Recommendations include frameworks for those designing AI and human interpretability.
Leading U.K. medical experts wrangled with how to successfully apply AI in the health care sector, with various voices raising concerns over biases and data privacy.
At a Westminster Forum Policy conference, various speakers agreed that AI should be used as a tool to compliment clinicians but warned that oversights and issues need to be addressed.
Johan Ordish, head of software and AI at the Medicines and Healthcare Regulatory Agency (MHRA) said that digital health technologies, including AI, are “not the answer but part of the answer.”
They might be part of an answer, but they also bring in new challenges, he said, adding that the sector needs to address the challenges AI presents while also seizing the opportunities it provides.
Ordish stressed the need to ensure data problems are recognized as safety problems as well as the need for clarification on how broad the medical requirements are for software and AI.
He also called for evidencing AI and human interpretability to be addressed in any potential deployments.
“There is an opportunity to get things right – AI is necessary to address key challenges our health system is facing but MHRA can’t do this alone,” he said, adding that getting AI right requires collaboration with academics and stakeholders.
Challenges include the “considerable” backlog of 300,000 waiting longer than a year for care, according to U.K. Government figures. Prior to the pandemic, this number stood at just 1,600. Moreover, the number of people waiting for elective care in England now stands at six million, which is up from 4.4 million before the pandemic.
Lack of regulatory clarity and patient education
AI deployments in the U.K. medical sector are sparse, with Professor Adnan Tufail, the consultant ophthalmic surgeon at Moorfields Eye Hospital suggesting we have yet to see the realization of its use in the National Health Service (NHS).
One use case discussed during the event was deploying AI scanning systems in the detection of various cancers during screening.
Hologic General Manager Tim Simpson said that AI has improved breast cancer detection as well as increased capacities in cervical cancer screening via digital cytology.
“With COVID backlogs, we need to consider using all the tools that are available,” Simpson said, adding that deployments need to be used alongside clinicians in a “side-by-side approach.”
He added that patients also need to accept the use of new technologies; it becomes necessary to educate the public that deployments have the potential to speed up diagnoses.
But Simpson also warned of a lack of regulatory clarity around deployments: “This is a barrier that needs addressing, we still need further consensus and need that relatively quickly.”
Data practices and the U.K. as an AI ‘proving ground’
To create a responsible AI innovation ecosystem in health care, data deficits and algorithmic bias were among the challenges that speakers said needed addressing.

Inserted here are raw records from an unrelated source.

(** * Citra: the OpenGL presentation layer and the RomFS file stub

    A shallow embedding of
    - [src/video_core/renderer_opengl/renderer_opengl.cpp] (with the
      [TextureInfo] structure of [renderer_opengl.h]), and
    - [src/core/file_sys/file_romfs.cpp].

    The C++ code talks to three collaborators: the OpenGL backend, the
    emulated memory / register store and the host window.  Calls to them are
    recorded, in program order, in a trace of [Event]s; the objects the code
    mutates through references ([TextureInfo&], the renderer's members) are
    passed explicitly and returned.  A computation either completes or stops
    at a failed [ASSERT] / at [UNIMPLEMENTED]; the trace emitted up to the
    stop is kept.  Logging ([LOG_TRACE], and [GL_DEBUG()], which queries
    [glGetError] and logs) changes none of the state described here and is
    left out of the trace. *)

From Stdlib Require Import ZArith QArith Qabs List Bool Lia.
From Stdlib Require Floats.SpecFloat.
Import ListNotations.
Open Scope Z_scope.

(** ** Machine integers *)

(** Conversion to an unsigned integer type of [bits] bits. *)
Definition wrap_unsigned (bits z : Z) : Z := z mod 2 ^ bits.

(** Conversion to a two's complement signed integer type of [bits] bits. *)
Definition wrap_signed (bits z : Z) : Z :=
  (z + 2 ^ (bits - 1)) mod 2 ^ bits - 2 ^ (bits - 1).

Definition u8 (z : Z) : Z := wrap_unsigned 8 z.
Definition u32 (z : Z) : Z := wrap_unsigned 32 z.
(** [int], [GLint] and [GLsizei] are 32-bit signed. *)
Definition int (z : Z) : Z := wrap_signed 32 z.
Definition GLint (z : Z) : Z := wrap_signed 32 z.
Definition GLsizei (z : Z) : Z := wrap_signed 32 z.

(** Width of [size_t] on the host: 32 or 64 on the supported platforms. *)
Class HostABI : Type := { size_t_bits : Z }.

Definition size_t {abi : HostABI} (z : Z) : Z := wrap_unsigned size_t_bits z.
Definition SIZE_MAX {abi : HostABI} : Z := 2 ^ size_t_bits - 1.

(** ** Emulated hardware registers *)

Module GPU.

(** [GPU::Regs::PixelFormat].  The enumeration declares five formats; its
    underlying integer type admits further codes, which [Unlisted] stands
    for ([code] only tells such values apart). *)
Inductive PixelFormat : Type :=
| RGBA8
| RGB8
| RGB565
| RGB5A1
| RGBA4
| Unlisted (code : N).

Definition PixelFormat_eqb (a b : PixelFormat) : bool :=
  match a, b with
  | RGBA8, RGBA8 | RGB8, RGB8 | RGB565, RGB565
  | RGB5A1, RGB5A1 | RGBA4, RGBA4 => true
  | Unlisted m, Unlisted n => N.eqb m n
  | _, _ => false
  end.

(** One of the five formats the enumeration declares. *)
Definition supported (f : PixelFormat) : bool :=
  match f with Unlisted _ => false | _ => true end.

(** [GPU::Regs::FramebufferConfig], the fields the renderer reads. *)
Record FramebufferConfig : Type := {
  width : Z;
  height : Z;
  address_left1 : Z;
  address_left2 : Z;
  color_format : PixelFormat;
  active_fb : Z;
  stride : Z
}.

End GPU.

Module LCD.

(** [LCD::Regs::ColorFill], decoded. *)
Record ColorFill : Type := {
  is_enabled : bool;
  color_r : Z;
  color_g : Z;
  color_b : Z
}.

(** The two registers [SwapBuffers] reads, [LCD_REG_INDEX(color_fill_top)]
    and [LCD_REG_INDEX(color_fill_bottom)]. *)
Inductive Reg : Type := color_fill_top | color_fill_bottom.

End LCD.

(** ** The OpenGL interface *)

(** The [GLenum] constants the renderer uses. *)
Inductive GLenum : Type :=
| GL_TEXTURE_2D
| GL_RGBA
| GL_RGB
| GL_BGR
| GL_UNSIGNED_BYTE
| GL_UNSIGNED_INT_8_8_8_8
| GL_UNSIGNED_SHORT_5_6_5
| GL_UNSIGNED_SHORT_5_5_5_1
| GL_UNSIGNED_SHORT_4_4_4_4
| GL_UNPACK_ROW_LENGTH
| GL_COLOR_BUFFER_BIT
| GL_TEXTURE0
| GL_ARRAY_BUFFER
| GL_TRIANGLE_STRIP.

(** Number of colour components a transfer format carries. *)
Definition components (format : GLenum) : option Z :=
  match format with
  | GL_RGBA => Some 4
  | GL_RGB | GL_BGR => Some 3
  | _ => None
  end.

(** Bits of one pixel in client memory for a transfer (format, type) pair:
    a packed type holds the whole pixel in one word, [GL_UNSIGNED_BYTE]
    holds one component per byte. *)
Definition bits_per_pixel (format type : GLenum) : option Z :=
  match type with
  | GL_UNSIGNED_INT_8_8_8_8 => Some 32
  | GL_UNSIGNED_SHORT_5_6_5
  | GL_UNSIGNED_SHORT_5_5_5_1
  | GL_UNSIGNED_SHORT_4_4_4_4 => Some 16
  | GL_UNSIGNED_BYTE => option_map (Z.mul 8) (components format)
  | _ => None
  end.

(** [GLfloat] values are kept as the expressions the code builds;
    [Binary32.eval] below gives the binary32 value of an expression. *)
Inductive GLfloat : Type :=
| FLit (n : Z)                 (* the literal [n.f] *)
| FCast (n : Z)                (* [(float) n] for an integer [n] *)
| FNeg (a : GLfloat)
| FAdd (a b : GLfloat)
| FDiv (a b : GLfloat).

(** The [data] argument of a texture upload. *)
Inductive pixels : Type :=
| nullptr
| local_array (bytes : list Z)   (* a stack array with these contents *)
| host_pointer (p : Z).          (* a pointer into emulated memory *)

(** [ScreenRectVertex]: [position[2]] and [tex_coord[2]]. *)
Record ScreenRectVertex : Type := {
  position : GLfloat * GLfloat;
  tex_coord : GLfloat * GLfloat
}.

(** Calls to the collaborators, as they appear in the trace. *)
Inductive Event : Type :=
| glBindTexture (target : GLenum) (texture : Z)
| glPixelStorei (pname : GLenum) (param : Z)
| glTexImage2D (target : GLenum) (level : Z) (internalformat : GLenum)
    (w h border : Z) (format type : GLenum) (data : pixels)
| glTexSubImage2D (target : GLenum) (level xoffset yoffset w h : Z)
    (format type : GLenum) (data : pixels)
| glViewport (x y w h : Z)
| glClear (mask : GLenum)
| glUseProgram (program : Z)
| glUniformMatrix3x2fv (location count : Z) (transpose : bool)
    (value : list GLfloat)
| glActiveTexture (unit : GLenum)
| glUniform1i (location v : Z)
| glBindBuffer (target : GLenum) (buffer : Z)
| glBufferSubData (target : GLenum) (offset : Z)
    (data : list ScreenRectVertex)
| glDrawArrays (mode : GLenum) (first count : Z)
| Window_MakeCurrent
| Window_GetFramebufferLayout
| Window_PollEvents
| Window_SwapBuffers
| Profiler_FinishFrame
| Aggregator_AddFrame
| Profiler_BeginFrame
| LCD_Read (reg : LCD.Reg)
| Memory_PhysicalToVirtualAddress (paddr : Z)
| Memory_GetPointer (vaddr : Z).

(** ** Computations: a trace, and a result or a stop *)

Inductive failure : Type :=
| Unimplemented          (* [UNIMPLEMENTED()] was reached *)
| AssertionFailed        (* an [ASSERT] did not hold *)
| DivisionByZero.        (* integer division by zero (undefined in C++) *)

Inductive result (A : Type) : Type :=
| Done (a : A)
| Stop (why : failure).
Arguments Done {A} a.
Arguments Stop {A} why.

Definition M (A : Type) : Type := (result A * list Event)%type.

Definition ret {A : Type} (a : A) : M A := (Done a, []).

“We need to think about data carefully when we think about the role that responsible and trustworthy AI might play in clinical medicine,” said Dr. David Leslie, ethics theme lead at The Alan Turing Institute. “We can’t simply trust that data quality will arise from clinical practice.”
Leslie warned that deficient methodological interoperability leads to uneven data quality across clinical environments, labs and health systems.

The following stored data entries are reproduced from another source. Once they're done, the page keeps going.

Ltac stays_tac :=
  repeat lazymatch goal with
    | |- stays (bind _ _) => apply stays_bind; [|intros ?]
    | |- stays (try_catch _ _) => apply stays_try_catch; [|intros ?]
    | |- stays (ret _) => apply stays_ret
    | |- stays (throw _) => apply stays_throw
    | |- stays (exec _ _) => apply stays_exec
    | |- stays (emit _) => apply stays_emit
    | |- stays (console_log _) => apply stays_emit
    | |- stays (console_warn _) => apply stays_emit
    | |- stays (console_error _) => apply stays_emit
    | |- stays (selectRepositories _ _) => apply stays_selectRepositories
    | |- stays (Listr_run (tasks_of _ _ _ _)) => apply stays_Listr_run
    | |- stays (if ?c then _ else _) => destruct c
    | |- stays (match ?c with _ => _ end) => destruct c
    end.

Lemma stays_run_body w b names : stays (run_body w b names).
Proof.
  unfold run_body, process_selected, select, validateAndGetOwner, getCurrentUser,
    getRepositories, parse.
  stays_tac.
Qed.

(* ===================================================================== *)
(** ** How a run ends *)
(* ===================================================================== *)

(** X1. The top-level [catch] of [run] lets nothing through: a run never
    throws.  It returns, or it ends the process with status 0 right after
    printing "Operation cancelled", or with status 1 right after printing
    the error; no other status is possible. *)
Theorem run_returns_or_exits_0_or_1 w b names h :
  match fst (run w b names h) with
  | Val _ => True
  | Throw _ => False
  | Exit c =>
      (c = 0%Z /\ exists evs, snd (run w b names h) = evs ++ [cancelled_line w]) \/
      (c = 1%Z /\ exists evs err, snd (run w b names h) = evs ++ [error_line w err])
  end.
Proof.
  rewrite run_unfold.
  pose proof (stays_run_body w b names h) as S.
  destruct (run_body w b names h) as [[[]|err|c] e1]; simpl in S;
    [exact I | | contradiction].
  destruct (message err =? "Prompt was cancelled"); simpl; eauto.
Qed.

(* ===================================================================== *)
(** ** The steps before the tasks, one at a time *)
(* ===================================================================== *)

Lemma owner_configured w h :
  GITHUB_ORG w <> "" -> validateAndGetOwner w h = (Val (GITHUB_ORG w), []).
Proof.
  intros H. unfold validateAndGetOwner. now rewrite (truthy_true _ H).
Qed.

Lemma owner_unset w : GITHUB_ORG w = "" -> Js.truthy (GITHUB_ORG w) = false.
Proof. intros ->. reflexivity. Qed.

Lemma owner_from_login w h out :
  GITHUB_ORG w = "" -> sh w h login_command = Succeeds out ->
  validateAndGetOwner w h = (Val (Js.trim out), [Exec login_command]).
Proof.
  intros H0 H1. unfold validateAndGetOwner, getCurrentUser.
  rewrite (owner_unset w H0).
  unfold try_catch, bind, exec, ret. fold login_command. rewrite H1. reflexivity.
Qed.

Lemma owner_lookup_fails w h err :
  GITHUB_ORG w = "" -> sh w h login_command = Fails err ->
  validateAndGetOwner w h = (Throw login_failure, Exec login_command :: owner_guidance w).
Proof.
  intros H0 H1. unfold validateAndGetOwner, getCurrentUser.
  rewrite (owner_unset w H0).
  unfold try_catch, bind, exec, ret, throw, console_error, emit.
  fold login_command. rewrite H1. reflexivity.
Qed.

He also suggested that poor or variable sensor quality could generate measurement inaccuracies.
Leslie was one of several speakers that described the U.K. as a “proving ground” for AI deployments in health care.
He said the U.K. has “proven itself to be a pacesetter in terms of setting the right tone.”
Going forward, he called for a potential “bottom-up approach” in setting best practices and regulatory frameworks.
Bias frameworks
Biases stemming from AI were another major talking point. Mavis Machirori, a senior researcher at the Ada Lovelace Institute suggested making AI system designers commit to a code of conduct if they wanted to deploy in the health care space. She said that health care professionals made such commitments to practice.
Bristows partner Alex Denoon said such a plan was “beyond incomparable.”
He argued that those who design and write the code for AI would need an entire regulatory framework to govern their work.
Machirori responded by saying diversity was essential. “if this is not changed in the practice of health care, then AI is just making things worse,” she said, adding, “saving costs doesn’t always translate into saving patients.”
Dr. Nicola Byrne, the U.K.’s national data guardian for health and social care, went on to recommend integrating humanity into AI health care to try and elevate some of the issues.
COVID impact: Pandemic ‘muted the dinosaurs’
Dr. Richard Roope, a primary care advisor to the charity Cancer Research U.K. and clinical adviser to the Royal College of General Practitioners, said that GPs were not afraid of AI.
“GPs don’t feel threatened by AI, it’s there to assist us. If the gain is sufficient, we’re willing to put up with the pain,” he said.
Roope went on to say that the pandemic “muted the dinosaurs,” or tech-resistant clinicians. “The will to change happened at pace,” he said, adding that changes that would have taken years instead took weeks.
As for reluctance to use AI in health care, Ankit Modi from Qure.ai said that professionals will “always perform better” when working with AI, compared to AI or humans on their own.
“AI in health care is already here and deployed,” he concluded.